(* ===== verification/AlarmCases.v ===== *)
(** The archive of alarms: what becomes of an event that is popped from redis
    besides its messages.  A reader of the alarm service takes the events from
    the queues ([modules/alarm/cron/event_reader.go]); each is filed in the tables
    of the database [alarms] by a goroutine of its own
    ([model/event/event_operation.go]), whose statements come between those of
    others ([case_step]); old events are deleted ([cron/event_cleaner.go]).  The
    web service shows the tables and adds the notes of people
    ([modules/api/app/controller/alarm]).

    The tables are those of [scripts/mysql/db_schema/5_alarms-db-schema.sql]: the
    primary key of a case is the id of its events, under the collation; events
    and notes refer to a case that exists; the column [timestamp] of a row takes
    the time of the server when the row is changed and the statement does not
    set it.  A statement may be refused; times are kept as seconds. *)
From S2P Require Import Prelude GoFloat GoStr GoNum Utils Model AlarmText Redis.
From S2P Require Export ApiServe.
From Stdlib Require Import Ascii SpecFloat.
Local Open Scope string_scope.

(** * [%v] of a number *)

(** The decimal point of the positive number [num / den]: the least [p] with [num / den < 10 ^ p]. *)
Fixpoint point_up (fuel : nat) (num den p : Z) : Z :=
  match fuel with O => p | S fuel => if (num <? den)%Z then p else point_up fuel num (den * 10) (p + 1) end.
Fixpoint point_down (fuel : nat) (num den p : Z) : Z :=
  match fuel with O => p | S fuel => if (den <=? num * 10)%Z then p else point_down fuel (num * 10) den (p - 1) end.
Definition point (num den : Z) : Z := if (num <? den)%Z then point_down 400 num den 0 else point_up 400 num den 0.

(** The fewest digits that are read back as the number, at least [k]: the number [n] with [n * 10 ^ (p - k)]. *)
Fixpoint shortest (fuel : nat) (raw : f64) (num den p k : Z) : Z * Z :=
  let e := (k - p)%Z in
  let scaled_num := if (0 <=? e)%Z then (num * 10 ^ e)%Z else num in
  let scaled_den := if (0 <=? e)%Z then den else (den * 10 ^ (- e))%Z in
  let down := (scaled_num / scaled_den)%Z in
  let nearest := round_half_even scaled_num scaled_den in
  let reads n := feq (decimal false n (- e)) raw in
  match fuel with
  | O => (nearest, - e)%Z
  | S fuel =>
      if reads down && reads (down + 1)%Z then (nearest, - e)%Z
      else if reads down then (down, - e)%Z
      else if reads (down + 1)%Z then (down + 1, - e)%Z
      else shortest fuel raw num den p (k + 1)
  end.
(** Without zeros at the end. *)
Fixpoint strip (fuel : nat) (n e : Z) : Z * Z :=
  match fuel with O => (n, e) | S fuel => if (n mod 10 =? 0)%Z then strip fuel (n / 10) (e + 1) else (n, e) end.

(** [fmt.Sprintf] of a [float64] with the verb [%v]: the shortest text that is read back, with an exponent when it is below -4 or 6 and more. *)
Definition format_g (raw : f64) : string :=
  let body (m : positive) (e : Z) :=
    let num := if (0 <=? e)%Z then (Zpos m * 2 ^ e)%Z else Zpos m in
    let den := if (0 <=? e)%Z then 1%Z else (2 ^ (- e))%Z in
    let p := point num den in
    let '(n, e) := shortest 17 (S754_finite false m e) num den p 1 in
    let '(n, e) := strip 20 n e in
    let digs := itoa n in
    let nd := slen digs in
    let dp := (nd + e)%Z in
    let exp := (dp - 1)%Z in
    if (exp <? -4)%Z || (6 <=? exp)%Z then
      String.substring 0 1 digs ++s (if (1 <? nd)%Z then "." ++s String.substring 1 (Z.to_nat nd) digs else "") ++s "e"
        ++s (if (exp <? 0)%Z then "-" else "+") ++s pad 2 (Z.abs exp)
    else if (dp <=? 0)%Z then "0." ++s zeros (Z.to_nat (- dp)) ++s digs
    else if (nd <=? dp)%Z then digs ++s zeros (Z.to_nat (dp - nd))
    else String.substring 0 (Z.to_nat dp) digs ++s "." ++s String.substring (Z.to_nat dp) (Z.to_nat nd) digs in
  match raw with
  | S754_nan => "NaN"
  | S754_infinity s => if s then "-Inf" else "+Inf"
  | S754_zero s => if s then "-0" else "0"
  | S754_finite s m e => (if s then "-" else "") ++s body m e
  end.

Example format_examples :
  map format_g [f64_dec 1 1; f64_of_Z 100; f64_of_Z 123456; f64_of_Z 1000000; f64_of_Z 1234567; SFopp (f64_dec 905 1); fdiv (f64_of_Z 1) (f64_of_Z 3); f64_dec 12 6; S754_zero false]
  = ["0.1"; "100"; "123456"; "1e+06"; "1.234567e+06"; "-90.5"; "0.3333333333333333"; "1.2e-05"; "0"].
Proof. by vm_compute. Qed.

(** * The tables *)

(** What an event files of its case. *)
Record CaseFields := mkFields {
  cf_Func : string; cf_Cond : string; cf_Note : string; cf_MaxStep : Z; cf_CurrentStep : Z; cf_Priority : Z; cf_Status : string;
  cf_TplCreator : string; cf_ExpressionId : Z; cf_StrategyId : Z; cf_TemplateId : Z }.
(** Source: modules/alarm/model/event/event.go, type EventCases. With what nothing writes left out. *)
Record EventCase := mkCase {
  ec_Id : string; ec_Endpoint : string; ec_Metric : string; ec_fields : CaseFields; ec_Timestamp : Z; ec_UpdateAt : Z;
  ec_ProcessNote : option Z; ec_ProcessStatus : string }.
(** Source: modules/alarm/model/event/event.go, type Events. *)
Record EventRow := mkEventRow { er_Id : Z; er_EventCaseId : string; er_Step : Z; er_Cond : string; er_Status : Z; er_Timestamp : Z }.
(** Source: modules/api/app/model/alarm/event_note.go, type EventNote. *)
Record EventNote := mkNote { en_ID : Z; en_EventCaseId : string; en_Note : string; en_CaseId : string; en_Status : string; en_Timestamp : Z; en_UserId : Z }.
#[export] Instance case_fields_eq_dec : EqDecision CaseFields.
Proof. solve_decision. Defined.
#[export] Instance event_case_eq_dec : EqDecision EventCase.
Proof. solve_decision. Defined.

------------

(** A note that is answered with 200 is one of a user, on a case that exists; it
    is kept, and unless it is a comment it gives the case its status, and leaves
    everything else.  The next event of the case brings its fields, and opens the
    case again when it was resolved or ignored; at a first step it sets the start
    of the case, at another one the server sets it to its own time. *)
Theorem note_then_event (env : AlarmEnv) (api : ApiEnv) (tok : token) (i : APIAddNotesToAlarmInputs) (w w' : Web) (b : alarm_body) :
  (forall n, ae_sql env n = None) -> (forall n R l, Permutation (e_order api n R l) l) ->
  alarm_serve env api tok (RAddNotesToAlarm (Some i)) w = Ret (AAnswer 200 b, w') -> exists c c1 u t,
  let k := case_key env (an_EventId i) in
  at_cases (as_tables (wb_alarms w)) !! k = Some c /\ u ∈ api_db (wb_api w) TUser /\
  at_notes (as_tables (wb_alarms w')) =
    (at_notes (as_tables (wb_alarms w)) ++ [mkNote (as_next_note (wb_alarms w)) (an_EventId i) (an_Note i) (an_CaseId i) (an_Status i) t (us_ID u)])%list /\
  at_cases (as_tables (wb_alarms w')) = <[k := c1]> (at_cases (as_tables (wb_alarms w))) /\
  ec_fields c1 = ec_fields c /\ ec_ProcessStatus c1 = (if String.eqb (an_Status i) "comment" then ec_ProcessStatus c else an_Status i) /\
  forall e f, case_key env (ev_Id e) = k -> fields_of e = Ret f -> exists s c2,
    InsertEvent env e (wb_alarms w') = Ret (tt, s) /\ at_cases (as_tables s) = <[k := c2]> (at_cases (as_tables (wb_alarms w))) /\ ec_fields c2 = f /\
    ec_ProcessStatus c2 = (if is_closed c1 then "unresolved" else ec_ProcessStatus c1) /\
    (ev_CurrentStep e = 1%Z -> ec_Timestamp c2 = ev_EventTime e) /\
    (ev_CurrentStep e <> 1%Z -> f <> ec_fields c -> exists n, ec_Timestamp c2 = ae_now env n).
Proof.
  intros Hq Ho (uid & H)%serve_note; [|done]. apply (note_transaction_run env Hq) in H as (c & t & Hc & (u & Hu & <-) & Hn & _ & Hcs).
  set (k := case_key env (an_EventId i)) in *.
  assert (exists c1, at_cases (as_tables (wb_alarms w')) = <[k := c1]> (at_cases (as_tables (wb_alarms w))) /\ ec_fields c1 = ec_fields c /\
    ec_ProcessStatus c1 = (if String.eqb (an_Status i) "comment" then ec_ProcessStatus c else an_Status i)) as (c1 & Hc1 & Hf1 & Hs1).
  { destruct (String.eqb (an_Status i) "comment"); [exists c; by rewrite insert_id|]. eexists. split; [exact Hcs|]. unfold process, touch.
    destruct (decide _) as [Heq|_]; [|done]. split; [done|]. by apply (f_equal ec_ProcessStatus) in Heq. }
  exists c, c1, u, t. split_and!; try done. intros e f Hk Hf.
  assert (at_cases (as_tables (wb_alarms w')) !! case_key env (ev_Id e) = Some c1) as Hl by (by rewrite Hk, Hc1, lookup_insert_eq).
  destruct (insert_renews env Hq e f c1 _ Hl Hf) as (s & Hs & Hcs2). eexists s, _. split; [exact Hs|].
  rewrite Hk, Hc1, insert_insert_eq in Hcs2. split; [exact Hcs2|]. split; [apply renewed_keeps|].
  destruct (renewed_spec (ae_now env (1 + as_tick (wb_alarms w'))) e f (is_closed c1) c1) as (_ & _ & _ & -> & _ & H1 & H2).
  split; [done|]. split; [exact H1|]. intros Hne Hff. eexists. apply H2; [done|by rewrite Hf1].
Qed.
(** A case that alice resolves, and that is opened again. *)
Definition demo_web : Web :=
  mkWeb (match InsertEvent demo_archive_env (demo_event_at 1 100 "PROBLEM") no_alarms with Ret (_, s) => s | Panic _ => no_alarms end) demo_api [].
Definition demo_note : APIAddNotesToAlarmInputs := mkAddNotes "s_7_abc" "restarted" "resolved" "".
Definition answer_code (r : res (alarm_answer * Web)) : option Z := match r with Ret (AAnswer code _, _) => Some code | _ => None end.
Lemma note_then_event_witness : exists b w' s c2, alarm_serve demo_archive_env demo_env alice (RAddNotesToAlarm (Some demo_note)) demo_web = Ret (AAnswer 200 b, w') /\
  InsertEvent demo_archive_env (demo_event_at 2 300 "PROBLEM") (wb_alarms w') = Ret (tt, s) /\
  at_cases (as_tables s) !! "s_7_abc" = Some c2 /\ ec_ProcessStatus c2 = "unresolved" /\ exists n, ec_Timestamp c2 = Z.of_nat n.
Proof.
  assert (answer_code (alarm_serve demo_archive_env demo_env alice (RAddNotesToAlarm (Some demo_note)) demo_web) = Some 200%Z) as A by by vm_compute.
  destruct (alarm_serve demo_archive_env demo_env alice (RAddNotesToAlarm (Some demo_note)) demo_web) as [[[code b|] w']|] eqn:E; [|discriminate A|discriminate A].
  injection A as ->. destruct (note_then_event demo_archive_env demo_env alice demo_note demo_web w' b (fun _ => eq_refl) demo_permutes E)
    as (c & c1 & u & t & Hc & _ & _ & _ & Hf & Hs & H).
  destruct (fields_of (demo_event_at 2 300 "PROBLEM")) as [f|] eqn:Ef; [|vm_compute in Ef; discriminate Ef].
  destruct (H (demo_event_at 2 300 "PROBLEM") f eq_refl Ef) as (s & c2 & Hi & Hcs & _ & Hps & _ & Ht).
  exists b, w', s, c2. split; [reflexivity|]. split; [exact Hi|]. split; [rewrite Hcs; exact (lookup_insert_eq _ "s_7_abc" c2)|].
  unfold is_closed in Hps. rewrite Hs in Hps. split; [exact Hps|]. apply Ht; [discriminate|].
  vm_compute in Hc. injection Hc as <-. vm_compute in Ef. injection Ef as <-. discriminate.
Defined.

------------

ABOUT THIS EXERCISE: Considering only the material above, set down every line from the one with "(* ===== verification/AlarmCases.v ===== *)" to the one with "Fixpoint point_up (fuel", inclusive, exactly as written.

SOLUTION TO THIS TASK:
(* ===== verification/AlarmCases.v ===== *)
(** The archive of alarms: what becomes of an event that is popped from redis
    besides its messages.  A reader of the alarm service takes the events from
    the queues ([modules/alarm/cron/event_reader.go]); each is filed in the tables
    of the database [alarms] by a goroutine of its own
    ([model/event/event_operation.go]), whose statements come between those of
    others ([case_step]); old events are deleted ([cron/event_cleaner.go]).  The
    web service shows the tables and adds the notes of people
    ([modules/api/app/controller/alarm]).

    The tables are those of [scripts/mysql/db_schema/5_alarms-db-schema.sql]: the
    primary key of a case is the id of its events, under the collation; events
    and notes refer to a case that exists; the column [timestamp] of a row takes
    the time of the server when the row is changed and the statement does not
    set it.  A statement may be refused; times are kept as seconds. *)
From S2P Require Import Prelude GoFloat GoStr GoNum Utils Model AlarmText Redis.
From S2P Require Export ApiServe.
From Stdlib Require Import Ascii SpecFloat.
Local Open Scope string_scope.

(** * [%v] of a number *)

(** The decimal point of the positive number [num / den]: the least [p] with [num / den < 10 ^ p]. *)
Fixpoint point_up (fuel : nat) (num den p : Z) : Z :=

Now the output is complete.